#### THE PROBLEM
Reproduce, without any change, the span of lines from the opening of the records below to the line containing "intros Hx Hy Hminx Hminy.", inclusive.

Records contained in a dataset
:::

Lemma two_vertical_roads_unique_nearest (x y : linestring) :
  In x (map (project_road planar_xy) [[(1, 5); (1, - 5)]; [(2, 5); (2, - 5)]]) ->
  In y (map (project_road planar_xy) [[(1, 5); (1, - 5)]; [(2, 5); (2, - 5)]]) ->
  (forall z,
      In z (map (project_road planar_xy)
                [[(1, 5); (1, - 5)]; [(2, 5); (2, - 5)]]) ->
      shapely_distance (planar_xy 0 0) x <= shapely_distance (planar_xy 0 0) z) ->
  (forall z,
      In z (map (project_road planar_xy)
                [[(1, 5); (1, - 5)]; [(2, 5); (2, - 5)]]) ->
      shapely_distance (planar_xy 0 0) y <= shapely_distance (planar_xy 0 0) z) ->
  x = y.
Proof.
  intros Hx Hy Hminx Hminy.
  destruct (vertical_road_report PI 1) as (_ & _ & H1); [lra|].
  destruct (vertical_road_report PI 2) as (_ & _ & H2); [lra|].
  assert (Hin1 : In [((1, 5) : point); (1, - 5)]
                    (map (project_road planar_xy)
                         [[(1, 5); (1, - 5)]; [(2, 5); (2, - 5)]]))
    by (left; reflexivity).
  pose proof (Hminx _ Hin1) as Hx1. pose proof (Hminy _ Hin1) as Hy1.
  change (planar_xy 0 0) with ((0, 0) : point) in Hx1, Hy1.
  destruct Hx as [Hx|[Hx|[]]]; destruct Hy as [Hy|[Hy|[]]];
    subst x y; try reflexivity; exfalso.
  - change (shapely_distance (0, 0) [(2, 5); (2, - 5)]
            <= shapely_distance (0, 0) [(1, 5); (1, - 5)]) in Hy1.
    rewrite H1, H2 in Hy1. lra.
  - change (shapely_distance (0, 0) [(2, 5); (2, - 5)]
            <= shapely_distance (0, 0) [(1, 5); (1, - 5)]) in Hx1.
    rewrite H1, H2 in Hx1. lra.
Qed.

(** X13 at two roads at the distances 1 and 2, fetched in either order. *)
Lemma nearest_road_order_independent_witness :
  Permutation [[((1, 5) : point); (1, - 5)]; [(2, 5); (2, - 5)]]
              [[(2, 5); (2, - 5)]; [(1, 5); (1, - 5)]]
  /\ nearest_road_bearing_from_address
       PI planar_xy shapely_distance shapely_project shapely_interpolate
       0 0 [[(2, 5); (2, - 5)]; [(1, 5); (1, - 5)]]
     = nearest_road_bearing_from_address
         PI planar_xy shapely_distance shapely_project shapely_interpolate
         0 0 [[(1, 5); (1, - 5)]; [(2, 5); (2, - 5)]].
Proof.
  assert (Hperm : Permutation [[((1, 5) : point); (1, - 5)]; [(2, 5); (2, - 5)]]
                              [[(2, 5); (2, - 5)]; [(1, 5); (1, - 5)]])
    by apply perm_swap.
  split; [exact Hperm|].
  exact (proj2 (nearest_road_order_independent
                  PI planar_xy shapely_distance shapely_project
                  shapely_interpolate 0 0 _ _ Hperm
                  two_vertical_roads_unique_nearest)).
Defined.

(** X14 at an OCR reading with the house label "13" and the word
    "Street" above it. *)
Lemma find_orientation_names_a_long_word_witness :
  exists (dir8 : string) (b : R) (road_point : point),
    find_orientation PI [("13"%string, (0, 0)); ("Street"%string, (0, - 10))]
                     "13"
    = Ok (dir8, b, "Street"%string)
    /\ In ("Street"%string, road_point)
          [("13"%string, (0, 0)); ("Street"%string, (0, - 10))]
    /\ 0 <= b < 360
    /\ dir8 = sector_label b.
Proof.
  pose (texts := [("13"%string, ((0, 0) : point));
                  ("Street"%string, ((0, - 10) : point))]).
  pose (house := Py.mean_points (house_points texts "13")).
  pose (b := bearing_from_vec PI (0 - fst house) (- 10 - snd house)).
  assert (Hok : find_orientation PI texts "13"
                = Ok (compass8 b, b, "Street"%string)) by reflexivity.
  destruct (find_orientation_names_a_long_word
              PI texts "13"%string (compass8 b) b "Street"%string Hok)
    as (road_point & Hin & _ & _ & Hb & Hd & _).
  exists (compass8 b), b, road_point.
  split; [exact Hok|]. split; [exact Hin|]. split; [exact Hb | exact Hd].
Defined.

(** X15 at an OCR reading whose only word is the target label "House". *)
Lemma find_orientation_long_label_finds_itself_witness :
  (4 < String.length "House")%nat
  /\ house_points [("House"%string, (3, 4))] "House" = [(3, 4)]
  /\ exists road : string,
      find_orientation PI [("House"%string, (3, 4))] "House"
      = Ok (compass8 (bearing_from_vec PI 0 0), bearing_from_vec PI 0 0, road).
Proof.
  assert (Hlen : (4 < String.length "House")%nat) by (simpl; lia).
  assert (Hh : house_points [("House"%string, ((3, 4) : point))] "House"
               = [(3, 4)]) by reflexivity.
  split; [exact Hlen|]. split; [exact Hh|].
  destruct (find_orientation_long_label_finds_itself
              PI [("House"%string, (3, 4))] "House"%string (3, 4) Hlen Hh)
    as (road & _ & _ & Hok).
  exists road. exact Hok.
Defined.

(** X16 at an answer with one way of two points and one way of a single
    point. *)
Lemma fetch_nearby_roads_keeps_ways_of_two_points_witness :
  fetch_nearby_roads
    (Some [ {| el_geometry :=
                 Some [ {| pt_lon := Some 1; pt_lat := Some 5 |};
                        {| pt_lon := Some 1; pt_lat := Some (- 5) |} ] |};
            {| el_geometry :=
                 Some [ {| pt_lon := Some 7; pt_lat := Some 7 |} ] |};
            {| el_geometry := None |} ])
  = Found [[(1, 5); (1, - 5)]]
  /\ le 2 (List.length [((1, 5) : point); (1, - 5)]).
Proof.
  pose (elements :=
          [ {| el_geometry :=
                 Some [ {| pt_lon := Some 1; pt_lat := Some 5 |};
                        {| pt_lon := Some 1; pt_lat := Some (- 5) |} ] |};
            {| el_geometry :=
                 Some [ {| pt_lon := Some 7; pt_lat := Some 7 |} ] |};
            {| el_geometry := None |} ]).
  assert (Hf : fetch_nearby_roads (Some elements)
               = Found [[(1, 5); (1, - 5)]]) by reflexivity.
  split; [exact Hf|].
  exact (proj1 (proj1 (proj2 fetch_nearby_roads_keeps_ways_of_two_points)
                      elements [[(1, 5); (1, - 5)]] Hf
                      [(1, 5); (1, - 5)] (or_introl eq_refl))).
Defined.

(** X17 at an answer with the one way from (1,5) to (1,-5), searched
    from the origin. *)
Lemma fetched_roads_give_bearing_to_nearest_point_witness :
  fetch_nearby_roads
    (Some [ {| el_geometry :=
                 Some [ {| pt_lon := Some 1; pt_lat := Some 5 |};
                        {| pt_lon := Some 1; pt_lat := Some (- 5) |} ] |} ])
  = Found [[(1, 5); (1, - 5)]]
  /\ [[((1, 5) : point); (1, - 5)]] <> []
  /\ exists best : linestring,
      (2 <= List.length best)%nat
      /\ euclid (planar_xy 0 0)
                (shapely_interpolate best
                   (shapely_project best (planar_xy 0 0)))
         = shapely_distance (planar_xy 0 0) best.
Proof.
  pose (data :=
          Some [ {| el_geometry :=
                      Some [ {| pt_lon := Some 1; pt_lat := Some 5 |};
                             {| pt_lon := Some 1; pt_lat := Some (- 5) |} ] |} ]).
  assert (Hf : fetch_nearby_roads data = Found [[(1, 5); (1, - 5)]])
    by reflexivity.
  assert (Hne : [[((1, 5) : point); (1, - 5)]] <> []) by discriminate.
  split; [exact Hf|]. split; [exact Hne|].
  destruct (fetched_roads_give_bearing_to_nearest_point
              PI planar_xy 0 0 data [[(1, 5); (1, - 5)]] Hf Hne)
    as (i & best & _ & Hlen & _ & Hd).
  exists best. split; [exact Hlen | exact Hd].
Defined.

:::

#### YOUR RESPONSE
Lemma two_vertical_roads_unique_nearest (x y : linestring) :
  In x (map (project_road planar_xy) [[(1, 5); (1, - 5)]; [(2, 5); (2, - 5)]]) ->
  In y (map (project_road planar_xy) [[(1, 5); (1, - 5)]; [(2, 5); (2, - 5)]]) ->
  (forall z,
      In z (map (project_road planar_xy)
                [[(1, 5); (1, - 5)]; [(2, 5); (2, - 5)]]) ->
      shapely_distance (planar_xy 0 0) x <= shapely_distance (planar_xy 0 0) z) ->
  (forall z,
      In z (map (project_road planar_xy)
                [[(1, 5); (1, - 5)]; [(2, 5); (2, - 5)]]) ->
      shapely_distance (planar_xy 0 0) y <= shapely_distance (planar_xy 0 0) z) ->
  x = y.
Proof.
  intros Hx Hy Hminx Hminy.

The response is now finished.